My life, winnowed down to this one existence, panics me some days. Of all the possibilities, life narrowed to this: Wife and mother living in a small rural town working as a freelance writer. Someone in some faraway place occasionally wonders what it must be like to live a romantic, adventurous life like this. She uses her imagination to place herself in my chair.
Meanwhile, across the sea from her, another person sneers at
the unoriginal outcome of the choices I’ve made. She wonders why anyone would
settle for the commonplace.
Different genes, different decisions and my life may have
thundered along another track. As it is, whittled to this singular experience,
I will never wear a high-powered business suit to a job in the New York City financial
district.
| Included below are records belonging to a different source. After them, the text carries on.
(** The packet by its name: a command answered openly, one answered for a cleared caller,
    or a request. *)
Lemma daemon_call_cases options services s packet now now_ms at_ :
  let cleared outcome policy_result :=
    submit_call options s (Begin (cleared_request packet outcome policy_result) now now_ms) in
  (exists command, open_command (ip_packet_id packet) = Some command /\
     (ip_packet_id packet ∈ command_names) /\
     daemon_call options services s (Arrives packet now now_ms at_) =
       answer_open_command services s packet at_ command) \/
  (open_command (ip_packet_id packet) = None /\
   match daemon_clear options packet with
   | Refused refusal =>
       daemon_call options services s (Arrives packet now now_ms at_) = Some (s, Some refusal)
   | Cleared outcome policy_result =>
       if bool_decide (ip_packet_id packet ∈ command_names)
       then exists answer r, daemon_call options services s (Arrives packet now now_ms at_) =
              Some (with_registry r s, Some answer)
       else daemon_call options services s (Arrives packet now now_ms at_) = cleared outcome policy_result
   | Fault => True
   end).
Proof.
  cbv zeta. cbn [daemon_call]. destruct (open_command (ip_packet_id packet)) as [command|] eqn:Ho.
  - left. exists command. split_and!; [done| |done].
    destruct (decide (ip_packet_id packet ∈ open_names)) as [Hin|Hin].
    + unfold open_names, command_names in *. rewrite !elem_of_cons in *. pose proof (not_elem_of_nil (ip_packet_id packet)). tauto.
    + apply open_command_none in Hin. congruence.
  - right. split; [done|]. destruct (daemon_clear options packet) as [refusal|outcome policy_result|]; [done| |done].
    apply open_command_none in Ho. unfold open_names in Ho. rewrite !not_elem_of_cons in Ho.
    assert (forall answer : RuntimeDispatchResult, exists answer' r, Some (s, Some answer) = Some (with_registry r s, Some answer')) as Hsame.
    { intros answer. exists answer, (ss_registry s). by destruct s. }
    destruct (cancel_answered services s packet (si_actor_ref (auo_subject_identity outcome)) at_)
      as (s' & answer & Ec & r & ->).
    unfold command_names.
    destruct (decide (ip_packet_id packet = "knowledge")) as [->|H1]; [apply Hsame|].
    destruct (decide (ip_packet_id packet = "diag")) as [->|H2]; [apply Hsame|].
    destruct (decide (ip_packet_id packet = "diagnostics")) as [->|H3]; [apply Hsame|].
    destruct (decide (ip_packet_id packet = "cancel")) as [E|H4].
    + rewrite E in *. simpl. rewrite Ec. by exists answer, r.
    + rewrite !(bool_decide_false (ip_packet_id packet = _)) by done. cbn [orb].
      rewrite bool_decide_false; [done|]. rewrite !not_elem_of_cons.
      pose proof (not_elem_of_nil (ip_packet_id packet)). tauto.
Qed.

Lemma daemon_reachable options services config registry ops s :
  Z.of_nat (length ops) < 2 ^ 64 -> reg_receipts registry = ∅ ->
  daemon_run options services (new_submit_state config registry) ops = Some s ->
  ss_dispatching s !! ss_calls s = None /\ pending_or_cancelled (ss_registry s).
Proof.
  intros Hlt Hempty Hrun.
  destruct (daemon_inv_run _ _ _ _ _ _ _ (submit_inv_new config registry) Hlt
    ltac:(intros id stored; simpl; by rewrite Hempty, lookup_empty) Hrun) as [(_ & _ & Hf) Hp].
  split; [apply Hf; lia|done].
Qed.


(** C5. In every run, each packet of the daemon's is answered or goes on; the runtime is asked to
    carry it out exactly when its id is no command and it is authenticated, allowed, valid,
    admitted and fit for the runtime's guard, and then in the name of the local user the
    packet is of. *)
Theorem daemon_asks_exact options services config registry ops s packet now now_ms at_ :
  Z.of_nat (length ops) < 2 ^ 64 -> reg_receipts registry = ∅ ->
  daemon_run options services (new_submit_state config registry) ops = Some s ->
  exists outcome s' answer,
    authenticate_daemon_packet (po_auth_view options) packet = Some outcome /\
    daemon_call options services s (Arrives packet now now_ms at_) = Some (s', answer) /\
    (is_Some (asked s' (ss_calls s)) <->
     (ip_packet_id packet ∉ command_names) /\
     exists request, dispatch_of options s packet outcome now now_ms request) /\
    forall request, asked s' (ss_calls s) = Some request -> dispatched_as packet outcome request.
Proof.
  intros Hlt Hempty Hrun.
  destruct (daemon_reachable _ _ _ _ _ _ Hlt Hempty Hrun) as [Hfresh _].
  destruct (packet_authenticated (local_peer_metadata (parse_local_peer_fact packet)) false
    (po_auth_view options) packet) as (outcome & Ho & Hyes & Hno). exists outcome.
  destruct (cleared_asks options s packet _ outcome now now_ms Hfresh Ho Hyes Hno)
    as (s0 & a0 & E0 & Hasks & Has).
  assert (forall r, asked (with_registry r s) (ss_calls s) = None) as Hnone
    by (intros r; unfold asked; simpl; by rewrite Hfresh).
  assert (forall r answer, ip_packet_id packet ∈ command_names \/
      (forall request, ~ dispatch_of options s packet outcome now now_ms request) ->
    daemon_call options services s (Arrives packet now now_ms at_) = Some (with_registry r s, answer) ->
    exists s' answer, authenticate_daemon_packet (po_auth_view options) packet = Some outcome /\
      daemon_call options services s (Arrives packet now now_ms at_) = Some (s', answer) /\
      (is_Some (asked s' (ss_calls s)) <-> (ip_packet_id packet ∉ command_names) /\
       exists request, dispatch_of options s packet outcome now now_ms request) /\
      forall request, asked s' (ss_calls s) = Some request -> dispatched_as packet outcome request)
    as Hanswered.
  { intros r answer Hwhy E. exists (with_registry r s), answer. rewrite Hnone.
    split_and!; [exact Ho|done| |done]. split; [by intros [? ?]|]. naive_solver. }
  destruct (daemon_call_cases options services s packet now now_ms at_)
    as [(command & _ & Hin & E)|[_ Hcase]].
  - destruct (open_answered services s packet at_ command) as (s' & answer & E' & r & -> & _).
    rewrite E' in E. apply (Hanswered r (Some answer)); [by left|done].
  - unfold daemon_clear, authenticate_daemon_packet in Hcase. rewrite Ho in E0, Hcase.
    destruct (clear_packet options (Some outcome) packet) as [refusal|outcome' policy_result|] eqn:Ec; [| |done].
    + injection E0 as <- <-. assert (with_registry (ss_registry s) s = s) as Es by by destruct s.
      rewrite <-Es in Hcase at 2. apply (Hanswered _ _) in Hcase; [done|]. right. intros request Hd.
      rewrite <-Es in Hasks at 1. rewrite Hnone in Hasks. by destruct (proj2 Hasks (ex_intro _ _ Hd)).
    + destruct (decide (ip_packet_id packet ∈ command_names)) as [Hin|Hin].
      * rewrite bool_decide_true in Hcase by done. destruct Hcase as (answer & r & E).
        apply (Hanswered r (Some answer)); [by left|done].
      * rewrite bool_decide_false in Hcase by done.
        assert (outcome' = outcome) as ->.
        { unfold clear_packet in Ec. repeat case_match; by simplify_eq. }
        exists s0, a0. rewrite Hcase. split_and!; [done|exact E0| |done]. rewrite Hasks. tauto.
Qed.

(** The packet, sent by somebody else. *)
Definition from_peer (peer_ref : string) (packet : InboundPacket) : InboundPacket :=
  {| ip_packet_id := ip_packet_id packet; ip_entry_type := ip_entry_type packet;
     ip_protocol_kind := ip_protocol_kind packet; ip_peer_ref := peer_ref;
     ip_payload := ip_payload packet; ip_headers := ip_headers packet;
     ip_trace_id := ip_trace_id packet; ip_session_hint := ip_session_hint packet;
     ip_deadline_ms := ip_deadline_ms packet; ip_async_preferred := ip_async_preferred packet;
     ip_stream_requested := ip_stream_requested packet |}.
I’ll never join a circus and fly through the air with the greatest of
ease. I’ll never herd sheep in Patagonia, sail around Cape Horn, deal in fine art,
live on the edge of a desert, paint portraits of royalty, map uninhabitable jungles,
or absorb myself completely in any reality other than the one in which I find
myself.
What near misses have happened to deliver me to this chair
in front of this keyboard with these birds singing in the background! One
chance encounter could have altered the outcome. One snap judgment could have
changed the course. One wrong turn could have dead-ended or branched or circled
back.
I wonder if Geraldine and Tyler Latham of Guymon, Oklahoma
ever think this way. They’ve been married 65 years. Born on the same day
delivered by the same doctor in the same town, they have never not known each
other. The place where they came into the world will likely be the place where
they go out of the world.
Have they ever questioned what might have been had
one or the other of them started on the dusty road leading west and got going
with too much momentum to stop? What an indulgence to ponder such things!